Andrej Plut has always thought he was fortunate to live in Slovenia, at one time the most prosperous of the former republics of Yugoslavia and a star among the eastern European states that joined the EU after the fall of communism.
The 55-year-old dentist can't figure out what went wrong with his tiny Alpine state, which now faces one of the worst recessions and financial system collapses among the crisis-stricken 17-country group that uses the euro.
"We used to live so well," Plut said. "Now, we don't know what tomorrow brings."
Slovenia's crisis could lead it to become the sixth member of the eurozone, and the first among the bloc's ex-socialist members, to seek an emergency bailout aid to avoid bankruptcy. The immediate cause was rampant lending by state-controlled banks to the real estate market and unprofitable companies that are now unable to repay their debt.
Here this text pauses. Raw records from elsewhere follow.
(** * Drizzle PostgreSQL adapter of lucia: a shallow embedding

    Source: packages/adapter-drizzle/src/drivers/postgresql.ts and
    packages/lucia/src/database.ts.

    The adapter is a thin layer over two external collaborators: the
    JavaScript object model (rows and table descriptors are mutable objects
    reached through references) and the drizzle query builder talking to a
    PostgreSQL store.  Both are modelled below in the modules [Js] and [Orm];
    the adapter itself, module [Adapter], is a line-by-line transcription of
    the TypeScript class written in a state-and-error monad. *)

From Stdlib Require Import ZArith.
From stdpp Require Import base decidable countable strings gmap list functions.

Local Open Scope Z_scope.
Local Open Scope string_scope.
Local Open Scope list_scope.

(** ** JavaScript values and objects *)

Module Js.

(** Run-time values found in a row.  TypeScript types are erased, so a row is
    an object from property names to arbitrary values. [VDate t] is a [Date]
    holding [t] milliseconds since the epoch. *)
Inductive value : Type :=
  | VUndefined
  | VNull
  | VBool (b : bool)
  | VNum (n : Z)
  | VStr (s : string)
  | VDate (t : Z).

#[global] Instance value_eq_dec : EqDecision value.
Proof. solve_decision. Defined.

(** A plain object used as a record of columns. *)
Abbreviation object := (gmap string value).

(** Property read [o.k]: a missing property reads as [undefined]. *)
Definition prop (o : object) (k : string) : value :=
  default VUndefined (o !! k).

(** Object spread [{...base, ...over}]: the properties written last win. *)
Definition spread (base over : object) : object := over ∪ base.

(** Rest destructuring [const {k1, .., kn, ...rest} = o]: [rest] holds every
    own property of [o] except the ones named. *)
Definition rest (names : list string) (o : object) : object :=
  foldr delete o names.

(** Truthiness of a string: only the empty string is falsy. *)
Definition truthy (s : string) : bool := negb (String.eqb s "").

End Js.
Export Js.

(** ** Domain records of lucia (database.ts) *)

(** [UserId] is declared in lucia's index.ts, which registers it per
    application and defaults it to [string]; identifiers are opaque and only
    compared for equality. *)
Definition UserId : Type := string.
(** X17: with an allocator that always has a block, [k] calls of
    [x2nrealloc] in a row on a capacity [n >= 1] return, leave the
    capacity [n * 2^k] and make exactly [k] allocator calls, as long as
    [n * 2^k] fits [size_t]. *)
Theorem x2nrealloc_times_doubles libc s pn : ∀ (k : nat) p n w,
  (∀ t c, libc t c ≠ NULL) →
  objects w !! pn = Some n → 1 <= n → n * 2 ^ Z.of_nat k <= SIZE_MAX →
  ∃ r w', x2nrealloc_times libc k p pn s w = Returned r w'
          ∧ objects w' !! pn = Some (n * 2 ^ Z.of_nat k)
          ∧ length (allocations (trace w')) = (length (allocations (trace w)) + k)%nat.
Proof.
  induction k as [| k IH]; intros p n w Hlibc Hn Hpos Hfit.
  - exists p, w. split; [reflexivity |]. split; [| lia].
    rewrite Hn. f_equal. cbn. lia.
  - assert (Hpow : 2 ^ Z.of_nat (S k) = 2 * 2 ^ Z.of_nat k).
    { rewrite Nat2Z.inj_succ, Z.pow_succ_r by lia. reflexivity. }
    assert (Hone : 0 < 2 ^ Z.of_nat k) by (apply Z.pow_pos_nonneg; lia).
    rewrite Hpow in Hfit |- *.
    destruct (x2nrealloc_step libc p pn s n w Hlibc Hn) as (r1 & w1 & Hrun1 & Ho1 & Ha1).
    { unfold is_size_t. nia. }
    { nia. }
    assert (Hdoubled : doubled n = 2 * n).
    { unfold doubled. destruct (Z.eqb_spec n 0); lia. }
    rewrite Hdoubled in Ho1.
    destruct (IH r1 (2 * n) w1 Hlibc Ho1) as (r & w' & Hrun & Ho & Ha); [lia | nia |].
    exists r, w'. split; [| split].
    + cbn [x2nrealloc_times]. unfold mbind, M_bind. rewrite Hrun1. exact Hrun.
    + rewrite Ho. f_equal. lia.
    + rewrite Ha, Ha1. lia.
Qed.

Lemma x2nrealloc_times_doubles_witness :
  ∃ r w', x2nrealloc_times plentiful 5 7 100 8 (start 3) = Returned r w'
          ∧ objects w' !! 100 = Some (3 * 2 ^ Z.of_nat 5)
          ∧ length (allocations (trace w'))
            = (length (allocations (trace (start 3))) + 5)%nat.
Proof.
  apply (x2nrealloc_times_doubles plentiful 8 100 5%nat 7 3 (start 3)).
  - intros t c. discriminate.
  - reflexivity.
  - lia.
  - in_range.
Defined.



(** X19: growth from an empty array with [n_incr_min = 0] stalls: the
    stored count stays 0 and [xpalloc] returns what [realloc(pa, 0)]
    answered, for every bound and element size. *)
Theorem xpalloc_stalls_at_zero libc pa pn n_max s w :
  objects w !! pn = Some 0 →
  is_ptrdiff_t n_max →
  xpalloc libc pa pn 0 n_max s w
  = Returned (libc (trace w) (Realloc pa 0)) (answered libc (Realloc pa 0) w).
Proof.
  intros Hn Hk.
  assert (Hnext : next_count 0 0 n_max = 0).
  { rewrite next_count_fits by (done || in_range).
    destruct (Z.geb_spec n_max 0); cbn [andb]; [| reflexivity].
    destruct (Z.gtb_spec (0 + Z.max 0 0) n_max); lia. }
  rewrite (xpalloc_run _ _ _ _ _ _ _ _ Hn), Hnext.
  rewrite stored_same by done.
  change (size_mul 0 s) with 0.
  rewrite xrealloc_run. cbn. by rewrite andb_false_r.
Qed.

Lemma xpalloc_stalls_at_zero_witness :
  xpalloc exhausted 7 100 0 (-1) 8 (start 0)
  = Returned NULL (answered exhausted (Realloc 7 0) (start 0)).
Proof.
  apply (xpalloc_stalls_at_zero exhausted 7 100 (-1) 8 (start 0)); [reflexivity | in_range].
Defined.

(** X20: on [size_t] arguments whose product fits, [reallocarray] and
    [xreallocarray] do the same whenever the allocator has a block or the
    product is 0: the two overflow tests, one dividing by the count and
    one by the size, agree. *)
Theorem reallocarray_agrees_with_xreallocarray libc ENOMEM p n s w :
  is_size_t n → is_size_t s →
  reallocarray_overflowed n s = xreallocarray_overflowed n s
  ∧ (n * s <= SIZE_MAX →
     libc (trace w) (Realloc p (n * s)) ≠ NULL ∨ n * s = 0 →
     reallocarray libc ENOMEM p n s w = xreallocarray libc p n s w).
Proof.
  intros Hn Hs. split.
  - by rewrite reallocarray_overflowed_spec, xreallocarray_overflowed_spec.
  - intros Hfit Hblock.
    rewrite reallocarray_run, xreallocarray_run.
    rewrite reallocarray_overflowed_spec, xreallocarray_overflowed_spec by done.
    destruct (Z.gtb_spec (n * s) SIZE_MAX); [lia |].
    rewrite (size_mul_fits n s Hn Hs Hfit), xrealloc_run.
    unfold realloc, call, answered.
    destruct Hblock as [Hblock | Hzero].
    + apply Z.eqb_neq in Hblock. by rewrite Hblock.
    + rewrite Hzero. cbn. by rewrite andb_false_r.
Qed.

Lemma reallocarray_agrees_with_xreallocarray_witness :
  reallocarray plentiful 12 7 3 8 (start 0) = xreallocarray plentiful 7 3 8 (start 0).
Proof.
  apply (reallocarray_agrees_with_xreallocarray plentiful 12 7 3 8 (start 0));
    [in_range | in_range | in_range | left; discriminate].
Defined.

(** X21: [xpalloc] writes one object only: every [size_t] object other
    than [*pn] holds the same value afterwards. *)
Theorem xpalloc_writes_only_pn libc pa pn n_incr_min n_max s n w q :
  objects w !! pn = Some n → q ≠ pn →
  ∃ w', final (xpalloc libc pa pn n_incr_min n_max s w) = Some w'
        ∧ objects w' !! q = objects w !! q.
Proof.
  intros Hn Hq. rewrite (xpalloc_run _ _ _ _ _ _ _ _ Hn).
  destruct (xrealloc_final libc pa (size_mul (next_count n n_incr_min n_max) s)
              (stored pn (next_count n n_incr_min n_max) w)) as (w' & Hf & Ho & _).
  exists w'. split; [exact Hf |]. rewrite Ho. cbn.
  by apply lookup_insert_ne.
Qed.

Lemma xpalloc_writes_only_pn_witness :
  ∃ w', final (xpalloc plentiful 7 100 1 (-1) 8
                 (mkWorld [] (<[ 200 := 5 ]> {[ 100 := 4 ]}) 0)) = Some w'
        ∧ objects w' !! 200 = Some 5.
Proof.
  destruct (xpalloc_writes_only_pn plentiful 7 100 1 (-1) 8 4
              (mkWorld [] (<[ 200 := 5 ]> {[ 100 := 4 ]}) 0) 200)
    as (w' & Hf & Ho); [reflexivity | lia |].
  exists w'. split; [exact Hf | exact Ho].
Defined.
But experts see an underlying reason: Despite the appearance of modernizing its economy, Slovenia never really made the transition from socialism to free markets.
Instead of privatizing factories and other assets, state companies largely remained in public hands, or with a murky ownership structure. And foreign investors were kept at bay.
"Slovenes," said Niko Tus, Slovenia's leading sociologist, "never really embraced capitalism."
When the former Yugoslavia started disintegrating into a bloody civil war the early 1990s, Slovenia was the first to break from the federation and did so with little damage. It undertook economic and social reforms, while Croatia, Bosnia and Serbia were fighting each other. Slovenia's export-oriented economy experienced a boom in the late 1990s and the early 2000s.
It joined the European Union in 2004 without much hassle, modernized, built infrastructure and modern roads and swiftly adopted the euro in 2007. It led the other former communist state that entered the EU with it — the Czech Republic, Estonia, Hungary, Latvia, Lithuania, Poland and Slovakia — with the highest wages and living standards.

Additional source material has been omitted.